Wyndham's stage credits included roles in The Ruling Power (1904), She Stoops to Conquer (1905), Sir Anthony (1906), The Aero Club (1907), The Man From Home (1908), Blue Grass (1908), The Cottage in the Air (1909), The School for Scandal (1909), Sister Beatrice (1910), The Thunderbolt (1910), Nobody's Daughter (1911), The Only Son (1911), Chains (1912), Oliver Twist (1912), What Happened to Mary (1913), Countess Julia (1913), The Last Resort (1914), Children of Earth (1915), The Greatest Nation (1916), The Sweetmeat Game (1916), The Knife (1917), Nothing But Lies (1918), A Voice in the Dark (1919), The Green Goddess (1921), The Charlatan (1922), Thin Ice (1922), The Steam Roller (1924), Dinner at Eight (1932). In 1927, she was acting in Massachusetts, including in Cradle Snatchers with her sister Janet Beecher.

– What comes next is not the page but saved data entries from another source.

(* ===== verification/OpRecovery.v ===== *)
(** * operation/fingerprint.rs and operation/recovery.rs

    The keyed tag of a snapshot, and the classification of an interrupted
    operation by comparing the vault file with the digests its binding holds. *)

From S2P Require Import Prelude World External Examples AtomicFile OpModel OpJournal.

(** ** fingerprint.rs *)

Definition SNAPSHOT_KEY_BYTES : nat := 32.

Record SnapshotTagContext := mkTagContext {
  tc_profile_id : Uuid;
  tc_account_group_id : Uuid;
  tc_operation_id : Uuid;
  tc_operation_sequence : N;
  tc_base_vault_sequence : N;
}.

(** [SnapshotTagger]: its 32-byte key. *)
Abbreviation SnapshotTagger := bytes.

Section Tag.
Context `{SH : Sha256, LS : LocalSecret}.

(** [load_or_create]. *)
Definition load_or_create_tagger (path : Path) (journal_exists : bool) : IO SnapshotTagger :=
  present ← fs_exists path;
  if (present : bool) then
    sealed ← fs_read path;
    plaintext ← unprotect sealed;
    _ ← guard_not (negb (length plaintext =? SNAPSHOT_KEY_BYTES)%nat)
          (Format "snapshot tag key has invalid length");
    mret plaintext
  else
    _ ← guard_not journal_exists (Format "snapshot tag key is missing while operation journals exist");
    key ← fill_random SNAPSHOT_KEY_BYTES;
    protected ← protect key;
    _ ← write_verified path protected (fun candidate =>
          recovered ← unprotect candidate;
          guard_not (bool_decide (recovered <> key)) (Crypto "snapshot tag key write verification failed"));
    mret key.

Definition xor_byte (a b : byte) : byte := u8_of_N (N.lxor (Byte.to_N a) (Byte.to_N b)).

(** The padded key blocks of [hmac_sha256]: 64 bytes of [pad], the first 32 of
    them xored with the key. *)
Definition key_pad (pad : byte) (key : bytes) : bytes :=
  zip_with xor_byte (replicate SNAPSHOT_KEY_BYTES pad) key
  ++ replicate (64 - SNAPSHOT_KEY_BYTES) pad.

(** [hmac_sha256]. *)
Definition hmac_sha256 (key input : bytes) : bytes :=
  let inner_hash := sha256 (key_pad Byte.x36 key ++ input) in
  sha256 (key_pad Byte.x5c key ++ inner_hash).

(** The bytes that [SnapshotTagger::tag] authenticates. *)
Definition tag_input (context : SnapshotTagContext) (canonical_snapshot : bytes) : bytes :=
  str_bytes "FCPSNAP1"
  ++ uuid_as_bytes (tc_profile_id context)
  ++ uuid_as_bytes (tc_account_group_id context)
  ++ uuid_as_bytes (tc_operation_id context)
  ++ le_bytes 8 (tc_operation_sequence context)
  ++ le_bytes 8 (tc_base_vault_sequence context)
  ++ canonical_snapshot.

(** [SnapshotTagger::tag]. *)
Definition tag (self : SnapshotTagger) (context : SnapshotTagContext) (canonical_snapshot : bytes) : bytes :=
  hmac_sha256 self (tag_input context canonical_snapshot).
End Tag.

(** ** recovery.rs *)

Module Recovery.
Inductive RecoveryClassification := NotCommitted | Committed | ReconciliationRequired.
End Recovery.
Abbreviation RecoveryClassification := Recovery.RecoveryClassification.

#[export] Instance recovery_classification_eq_dec : EqDecision RecoveryClassification.
Proof. solve_decision. Defined.

Section Classify.
Context `{SH : Sha256, JB : Serde BoundRequest, JJ : Serde OperationJournal}.

(** The table of [classify_vault]. *)
Definition recovery_classification (precommit_phase : bool) (previous : option Digest32)
    (object : ObjectClassification) : RecoveryClassification :=
  match object with
  | Object.Previous => if precommit_phase then Recovery.NotCommitted else Recovery.ReconciliationRequired
  | Object.Target => Recovery.Committed
  | Object.Missing =>
      if precommit_phase && bool_decide (previous = None) then Recovery.NotCommitted
      else Recovery.ReconciliationRequired
  | Object.Neither => Recovery.ReconciliationRequired
  end.

Definition is_precommit (p : OperationPhase) : bool :=
  match p with Phase.NotCommitted | Phase.DurabilityUnknown => true | _ => false end.

(** [classify_vault]. *)
Definition classify_vault (id : Uuid) (vault_path : Path) : M OperationJournalStore RecoveryClassification :=
  found ← operation id;
  operation ← ok_or_throw found (Protocol "unknown operation id");
  snapshot ← ok_or_throw (snapshot operation) (Protocol "operation has no durable snapshot binding");
  object ← io (classify_object vault_path (sb_previous_vault_digest snapshot) (sb_target_vault_digest snapshot));
  mret (recovery_classification (is_precommit (phase operation)) (sb_previous_vault_digest snapshot) object).

Definition recovery_target_phase (classification : RecoveryClassification) (p : OperationPhase) : OperationPhase :=
  match classification with
  | Recovery.NotCommitted => Phase.NotCommitted
  | Recovery.Committed =>
      match p with Phase.Committed | Phase.BrowserRemovalPending => p | _ => Phase.Committed end
  | Recovery.ReconciliationRequired => Phase.ReconciliationRequired
  end.

(** [recover_vault_phase]. *)
Definition recover_vault_phase (id : Uuid) (vault_path : Path) : M OperationJournalStore RecoveryClassification :=
  classification ← classify_vault id vault_path;
  found ← operation id;
  operation ← unwrap found;
  let target_phase := recovery_target_phase classification (phase operation) in
  _ ← (if bool_decide (phase operation <> target_phase) then transition id target_phase else mret tt);
  mret classification.
End Classify.

(** ** Specification of the recovery of one operation *)

Section RecoverySpec.
Context `{SH : Sha256, JB : Serde BoundRequest, JJ : Serde OperationJournal}.

(** What recovery concludes for an operation from the vault's content. *)
Definition recovery_verdict (o : JournalOperation) (b : SnapshotBinding) (vault : option bytes)
    : RecoveryClassification :=
  recovery_classification (is_precommit (phase o)) (sb_previous_vault_digest b)
    (object_status (sb_previous_vault_digest b) (sb_target_vault_digest b) vault).

Lemma wp_classify_vault id vault_path o b
    (Q : RecoveryClassification -> OperationJournalStore -> World -> Prop)
    (E : FcpError -> OperationJournalStore -> World -> Prop) (C : World -> Prop) s w :
  find_operation id (ojs_journal s) = Some o -> snapshot o = Some b ->
  Q (recovery_verdict o b (file_at w vault_path)) s (tick w) ->
  (forall e, E e s (tick w)) -> C w ->
  wp (classify_vault id vault_path) Q E C s w.
Proof.
  intros Ho Hb HQ HE HC. unfold classify_vault.
  apply wp_bind, wp_operation. rewrite Ho.
  apply wp_bind, wp_ok_or_throw, wp_bind, wp_ok_or_throw. rewrite Hb.
  by apply wp_bind, wp_io, wp_classify_object.
Qed.

Lemma recovery_verdict_phase o b vault :
  is_terminal (phase o) = false ->
  recovery_target_phase (recovery_verdict o b vault) (phase o) = phase o \/
  can_transition_to (phase o) (recovery_target_phase (recovery_verdict o b vault) (phase o)) = true.
Proof.
  unfold recovery_verdict, recovery_classification.
  destruct (object_status _ _ _), (phase o); cbn; try done; auto; by destruct (bool_decide _); auto.
Qed.

(** The journal after one recovery: the operation has the phase the verdict
    calls for, and nothing else has changed. *)
Definition recovered_journal (id : Uuid) (c : RecoveryClassification) (o : JournalOperation)
    (j : OperationJournal) : OperationJournal :=
  if bool_decide (phase o = recovery_target_phase c (phase o)) then j
  else assign id (with_phase (recovery_target_phase c (phase o))) j.

Lemma wp_recover_vault_phase id vault_path o b
    (Q : RecoveryClassification -> OperationJournalStore -> World -> Prop)
    (E : FcpError -> OperationJournalStore -> World -> Prop) (C : World -> Prop) s w :
  find_operation id (ojs_journal s) = Some o -> snapshot o = Some b ->
  stored (ojs_account_group_id s) (ojs_path s) (ojs_journal s) w ->
  (forall c j' w', c = recovery_verdict o b (file_at w vault_path) ->
     j' = recovered_journal id c o (ojs_journal s) ->
     j' = ojs_journal s \/ jstep (ojs_account_group_id s) (ojs_journal s) j' ->
     agree_off (writer_files (ojs_path s)) w w' ->
     stored (ojs_account_group_id s) (ojs_path s) j' w' -> Q c (set_ojs_journal j' s) w') ->
  (forall e w', disk_next s (recovered_journal id (recovery_verdict o b (file_at w vault_path)) o (ojs_journal s)) w w' ->
     E e s w') ->
  (forall w', disk_next s (recovered_journal id (recovery_verdict o b (file_at w vault_path)) o (ojs_journal s)) w w' ->
     C w') ->
  wp (recover_vault_phase id vault_path) Q E C s w.
Proof.
  intros Ho Hb Hst HQ HE HC. unfold recover_vault_phase.
  assert (Htick : forall n w', disk_next s n (tick w) w' -> disk_next s n w w') by (by intros n w' [H1 H2]).
  assert (Hst' : stored (ojs_account_group_id s) (ojs_path s) (ojs_journal s) (tick w))
    by (eapply stored_frame; [apply same_files_tick|auto|done]).
  apply wp_bind, (wp_classify_vault _ _ o b); [done|done| |intros; apply HE|apply HC];
    [|by (split; [done|left])..].
  apply wp_bind, wp_operation. rewrite Ho. apply wp_bind. eapply wp_unwrap; [done|].
  set (c := recovery_verdict o b (file_at w vault_path)) in *. set (p := recovery_target_phase c (phase o)).
  destruct (bool_decide (phase o <> p)) eqn:Hp.
  - apply bool_decide_eq_true in Hp.
    assert (Hrec : recovered_journal id c o (ojs_journal s) = assign id (with_phase p) (ojs_journal s))
      by (unfold recovered_journal; fold p; by rewrite bool_decide_false).
    rewrite Hrec in HE, HC.
    apply wp_bind, wp_transition; [| |by auto..].
    + intros o' Ho' Hp'. rewrite Ho in Ho'. injection Ho' as <-. by destruct Hp.
    + intros o' w' j' Ho' Hcan Hj Hstep Ha Hs. simplify_eq. apply wp_ret. apply HQ; [done| |by right|done|done].
      unfold recovered_journal. fold p. by rewrite bool_decide_false.
  - apply bool_decide_eq_false, dec_stable in Hp. apply wp_bind, wp_ret, wp_ret.
    assert (Hsame : recovered_journal id c o (ojs_journal s) = ojs_journal s).
    { unfold recovered_journal. fold p. by rewrite bool_decide_true. }
    replace s with (set_ojs_journal (ojs_journal s) s) at 1 by (by destruct s).
    by apply HQ; [|rewrite Hsame|left| |].
Qed.

Lemma find_recovered id c o j :
  find_operation id j = Some o ->
  find_operation id (recovered_journal id c o j) =
    Some (with_phase (recovery_target_phase c (phase o)) o).
Proof.
  intros Ho. unfold recovered_journal. destruct (bool_decide _) eqn:Hp.
  - apply bool_decide_eq_true in Hp. rewrite <- Hp, Ho. by destruct o.
  - by apply find_assign_eq.
Qed.

Lemma find_recovered_ne id id' c o j :
  id' <> id -> find_operation id' (recovered_journal id c o j) = find_operation id' j.
Proof. intros Hne. unfold recovered_journal. case_match; [done|by apply find_assign_ne]. Qed.
End RecoverySpec.

(** ** Properties of the snapshot tag *)

(** RFC 2104 with a 64-byte block, for a key no longer than the block. *)
Definition rfc2104_hmac (hash : bytes -> bytes) (key input : bytes) : bytes :=
  let k := key ++ replicate (64 - length key) Byte.x00 in
  hash ((xor_byte Byte.x5c <$> k) ++ hash ((xor_byte Byte.x36 <$> k) ++ input)).

Lemma key_pad_rfc2104 pad key :
  length key = SNAPSHOT_KEY_BYTES -> xor_byte pad Byte.x00 = pad ->
  key_pad pad key = xor_byte pad <$> (key ++ replicate (64 - length key) Byte.x00).
Proof.
  intros Hlen Hpad. unfold key_pad. rewrite Hlen, fmap_app, fmap_replicate, Hpad. f_equal.
  rewrite <- Hlen. clear. induction key as [|b key IH]; [done|]. cbn. by f_equal.
Qed.

(** The tagger's hash is HMAC-SHA-256 as RFC 2104 defines it: for the 32-byte
    keys the host loads or creates, the xor-ed blocks of [hmac_sha256] are the
    key, zero-padded to the 64-byte block, xor-ed with ipad and opad. *)
Theorem hmac_sha256_is_rfc2104 `{SH : Sha256} key input :
  length key = SNAPSHOT_KEY_BYTES -> hmac_sha256 key input = rfc2104_hmac sha256 key input.
Proof.
  intros Hlen. unfold hmac_sha256, rfc2104_hmac.
  by rewrite (key_pad_rfc2104 Byte.x36), (key_pad_rfc2104 Byte.x5c).
Qed.

Lemma hmac_sha256_is_rfc2104_witness :
  @hmac_sha256 toy_sha256 (replicate 32 Byte.x07) (str_bytes "abc") =
  rfc2104_hmac (@sha256 toy_sha256) (replicate 32 Byte.x07) (str_bytes "abc").
Proof. apply (@hmac_sha256_is_rfc2104 toy_sha256). reflexivity. Defined.

Record context_in_range (c : SnapshotTagContext) : Prop := {
  cir_profile : tc_profile_id c < 2 ^ 128;
  cir_group : tc_account_group_id c < 2 ^ 128;
  cir_operation : tc_operation_id c < 2 ^ 128;
  cir_sequence : tc_operation_sequence c < 2 ^ 64;
  cir_base : tc_base_vault_sequence c < 2 ^ 64;
}.

(** What the tag authenticates is unambiguous: two snapshots with the same
    authenticated bytes are the same snapshot, of the same profile, group,
    operation, operation sequence and base vault sequence. *)
Theorem tag_input_injective c1 c2 s1 s2 :
  context_in_range c1 -> context_in_range c2 -> tag_input c1 s1 = tag_input c2 s2 -> c1 = c2 /\ s1 = s2.
Proof.
  intros [] [] Heq. unfold tag_input, uuid_as_bytes in Heq.
  apply app_inv_head in Heq.
  apply app_inj_1 in Heq as [H1 Heq]; [|by rewrite !length_be_bytes].
  apply app_inj_1 in Heq as [H2 Heq]; [|by rewrite !length_be_bytes].
  apply app_inj_1 in Heq as [H3 Heq]; [|by rewrite !length_be_bytes].
  apply app_inj_1 in Heq as [H4 Heq]; [|by rewrite !length_le_bytes].
  apply app_inj_1 in Heq as [H5 Heq]; [|by rewrite !length_le_bytes].
  split; [|done].
  apply (f_equal be_value) in H1, H2, H3. apply (f_equal le_value) in H4, H5.
  rewrite !be_value_be_bytes in H1, H2, H3 by assumption. rewrite !le_value_le_bytes in H4, H5 by assumption.
  destruct c1, c2; cbn in *; congruence.
Qed.

Definition example_context : SnapshotTagContext := mkTagContext 3 77 5 1 4.

Lemma tag_input_injective_witness : example_context = example_context /\ str_bytes "[]" = str_bytes "[]".
Proof. apply tag_input_injective; [split; reflexivity..|reflexivity]. Defined.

In 1906 Wyndham was in the summer stock cast at the Elitch Theatre in Denver, Colorado.

Wyndham appeared in two silent films, Your Girl and Mine, a 1914 suffrage film backed by the National American Woman Suffrage Association, and Fighting Bob (1915). Her striking fashion choices were a matter of press interest, as in the 1907 headline "Olive Wyndham's Hat Biggest in United States".

==Personal life==
Olive Wyndham was engaged to marry lawyer Walter Kirkpatrick Brice in 1915, but the engagement was broken a few months later. She married mining engineer Andrew White Newberry in 1925. After they divorced, she married a second time to Lucien Hamilton Tyng in 1933. She was married a third time to the New Thought metaphysician and writer Harry Gaze (1878–1959) who died in a car accident en route to a speaking engagement at the Hollywood Church of Religious Science. She died in Santa Monica, California in 1971, aged 85 years.